Krokusse

Die Krokusse, Schwertliliengewächsen, zahlreiche Hybride

Krokuss
Krokuss

Die Pflanzengattung der Krokusse gehört zu den Schwertliliengewächsen. Sie stammen aus dem Orient, Nordafrika und Europa und es gibt viele verschiedene Züchtungen, die man unter dem Begriff Krokus-Hybriden zusammenfassen kann. Man trifft sie auf der ganzen Welt in Parks und Gärten in klimatisch gemäßigten Breiten. In Mitteleuropa werden sie vor allem als Frühblüher in Ziergärten und Rasen gepflanzt.

Krokusse bilden Knollen als Überdauerungsorgane und sind ausdauernde krautige, halbwinterharte bis winterharte Geophyten.

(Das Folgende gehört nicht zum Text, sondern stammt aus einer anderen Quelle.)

(* ===== verification/PyFormat.v ===== *)
(** * [str()] of the values [json.load] gives: the f-string of [main]

    [print(f"Progress for '{name}': {progress}")] (src/habit_tracker.py,
    line 82) formats [progress] with [format(progress, '')], that is
    [str(progress)]: a [str] is itself; [None], [True] and [False] are
    their names; an [int] is its decimal text, or the [ValueError] of
    the int conversion limit; a list and a dict are their [repr]: the
    [repr] of every item, between brackets or braces, separated by
    [", "], each key followed by [": "] (Objects/listobject.c
    [list_repr], Objects/dictobject.c [dict_repr]), the first exception
    of an item propagating.  The [repr] of a [str] is CPython's
    [unicode_repr] (Objects/unicodeobject.c): the quote is ['] unless
    the text holds ['] and no double quote, backslashes and that quote are
    escaped, tab, newline and carriage return are written [\t], [\n],
    [\r], the other ASCII controls and DEL [\xhh], and a non-ASCII code
    point that the Unicode database does not call printable [\xhh],
    [\uhhhh] or [\Uhhhhhhhh].  The database is the parameter
    [UnicodeData]: the classification is a table of the interpreter,
    not code of the repository. *)

From S2P Require Import Prelude PyDict PyInt PyValue Codec Json.

(** [Py_UNICODE_ISPRINTABLE]: the Unicode database's test, used by
    [repr] on non-ASCII code points only. *)
Class UnicodeData : Type := { unicode_printable : Z -> bool }.

(** The results of a sequence of computations that may raise, in
    order; the first exception wins. *)
Fixpoint all_ok {E A} (rs : list (E + A)) : E + list A :=
  match rs with
  | [] => inr []
  | inl e :: _ => inl e
  | inr a :: rs => sum_map id (cons a) (all_ok rs)
  end.

(** [", ".join(items)]. *)
Fixpoint join_items (xs : list pystr) : pystr :=
  match xs with
  | [] => []
  | x :: xs' => match xs' with [] => x | _ => x ++ str ", " ++ join_items xs' end
  end.

(** The [k] lowercase hex digits of [c], most significant first. *)
Definition hex_digits (k : nat) (c : Z) : pystr :=
  map (fun i => hexdigit (Z.land (Z.shiftr c (4 * Z.of_nat i)) 15)) (rev (seq 0 k)).

Section Repr.
Context `{!UnicodeData}.

(** One code point of [unicode_repr], with the chosen [quote]. *)
Definition repr_char (quote c : Z) : pystr :=
  if (c =? quote) || (c =? 92) then [92; c]
  else if c =? 9 then [92; 116]
  else if c =? 10 then [92; 110]
  else if c =? 13 then [92; 114]
  else if (c <? 32) || (c =? 127) then 92 :: 120 :: hex_digits 2 c
  else if c <? 127 then [c]
  else if unicode_printable c then [c]
  else if c <=? 255 then 92 :: 120 :: hex_digits 2 c
  else if c <=? 65535 then 92 :: 117 :: hex_digits 4 c
  else 92 :: 85 :: hex_digits 8 c.

(** The quote [unicode_repr] chooses: the double quote (34) when the
    text holds ['] (39) and no double quote, ['] otherwise. *)
Definition repr_quote (s : pystr) : Z :=
  if existsb (Z.eqb 39) s && negb (existsb (Z.eqb 34) s) then 34 else 39.

(** [str.__repr__]. *)
Definition str_repr (s : pystr) : pystr :=
  let q := repr_quote s in q :: flat_map (repr_char q) s ++ [q].

(** [repr(v)]. *)
Fixpoint py_repr (v : pyval) : pyexc + pystr :=
  match v with
  | PNone => inr (str "None")
  | PBool true => inr (str "True")
  | PBool false => inr (str "False")
  | PInt z => int_chunk z
  | PStr s => inr (str_repr s)
  | PList l => sum_map id (fun xs => [91] ++ join_items xs ++ [93]) (all_ok (map py_repr l))
  | PDict d =>
      sum_map id (fun xs => [123] ++ join_items xs ++ [125])
        (all_ok (map (fun kv => sum_map id (fun x => str_repr kv.1 ++ str ": " ++ x) (py_repr kv.2)) d))
  end.

(** [format(v, '')], which an f-string field without a format spec
    calls: [str(v)], the text itself for a [str], [repr(v)] for the
    other values [json.load] gives. *)
Definition py_format (v : pyval) : pyexc + pystr :=
  match v with
  | PStr s => inr s
  | _ => py_repr v
  end.
End Repr.

(** ** When formatting raises *)

Lemma all_ok_map_spec {E A B} (f : A -> E + B) (P : A -> bool) (e0 : E) l :
  Forall (fun x => match f x with inl e => P x = false /\ e = e0 | inr _ => P x = true end) l ->
  match all_ok (map f l) with inl e => forallb P l = false /\ e = e0 | inr _ => forallb P l = true end.
Proof.
  induction 1 as [|x l Hx _ IH]; [done|]. cbn [map all_ok forallb].
  destruct (f x) as [e|b]; [destruct Hx as [-> ->]; done|].
  rewrite Hx. destruct (all_ok (map f l)); done.
Qed.

Lemma sum_map_spec {E B C} (g : B -> C) (r : E + B) (P : E -> Prop) (Q : Prop) :
  match r with inl e => P e | inr _ => Q end ->
  match sum_map id g r with inl e => P e | inr _ => Q end.
Proof. by destruct r. Qed.

Section ReprLemmas.
Context `{!UnicodeData}.

(** [repr] raises exactly on a value holding an int beyond the
    conversion limit, and then with the [ValueError] of [int.__repr__]. *)
Lemma py_repr_fits v :
  match py_repr v with
  | inl e => py_fits v = false /\ e = ValueError msg_int_to_str
  | inr _ => py_fits v = true
  end.
Proof.
  induction v as [| [] | z | s | l IH | d IH] using pyval_ind'; try done.
  - cbn [py_repr py_fits]. unfold int_chunk. by destruct (int_fits z).
  - cbn [py_repr py_fits]. apply sum_map_spec. by apply all_ok_map_spec.
  - cbn [py_repr py_fits]. apply sum_map_spec. apply all_ok_map_spec.
    eapply Forall_impl; [exact IH|]. intros kv. apply sum_map_spec.
Qed.

Lemma py_format_ok v : py_fits v = true -> exists t, py_format v = inr t.
Proof.
  intros Hf. destruct v as [| | | s | |]; [| | | by eexists | |];
    match goal with |- exists _, py_format ?v = _ => pose proof (py_repr_fits v) as Hr end;
    cbn [py_format]; (destruct (py_repr _); [destruct Hr; congruence | eauto]).
Qed.

(** C22: formatting the progress raises only at the int conversion
    limit.  [format(v, '')] raises exactly when [v] holds an int of
    more than 4300 digits, and then with the [ValueError] of
    [int.__repr__]; on every other value it returns a text. *)
Theorem py_format_fits v :
  match py_format v with
  | inl e => py_fits v = false /\ e = ValueError msg_int_to_str
  | inr _ => py_fits v = true
  end.
Proof. destruct v; try apply py_repr_fits. done. Qed.
End ReprLemmas.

Die wenigen grundständigen Blätter sind einfach und parallelnervig und weisen fast immer einen weißlichen Mittelnerv auf. Der Blattrand ist glatt.

Die Blüten erscheinen im Frühjahr oder im Herbst und können stark in der Farbe variieren. Meistens trifft man sie jedoch in lila, hellviolett, gelb und weiß an. Die zwittrigen Blüten sind dreizählig und die röhrig verwachsenen Blütenhüllblätter stehen in zwei Kreisen. Der eine Kreis besteht drei Staubblättern, wobei der Staubbeutel gelb, weiß oder fast schwarz ist. Drei Fruchtblätter sind zu einem Fruchtknoten verwachsen, der sich im Boden befindet. Erst nachdem Insekten die Frucht bestäubt haben, schiebt sich die Frucht aus dem und es werden dreifächerige Kapselfrüchte gebildet, die viele Samen enthalten.
Herbstblühende Krokusarten, deren Samenkapseln erst im folgenden Frühjahr erscheinen, können mit Herbstzeitlosen verwechselt werden.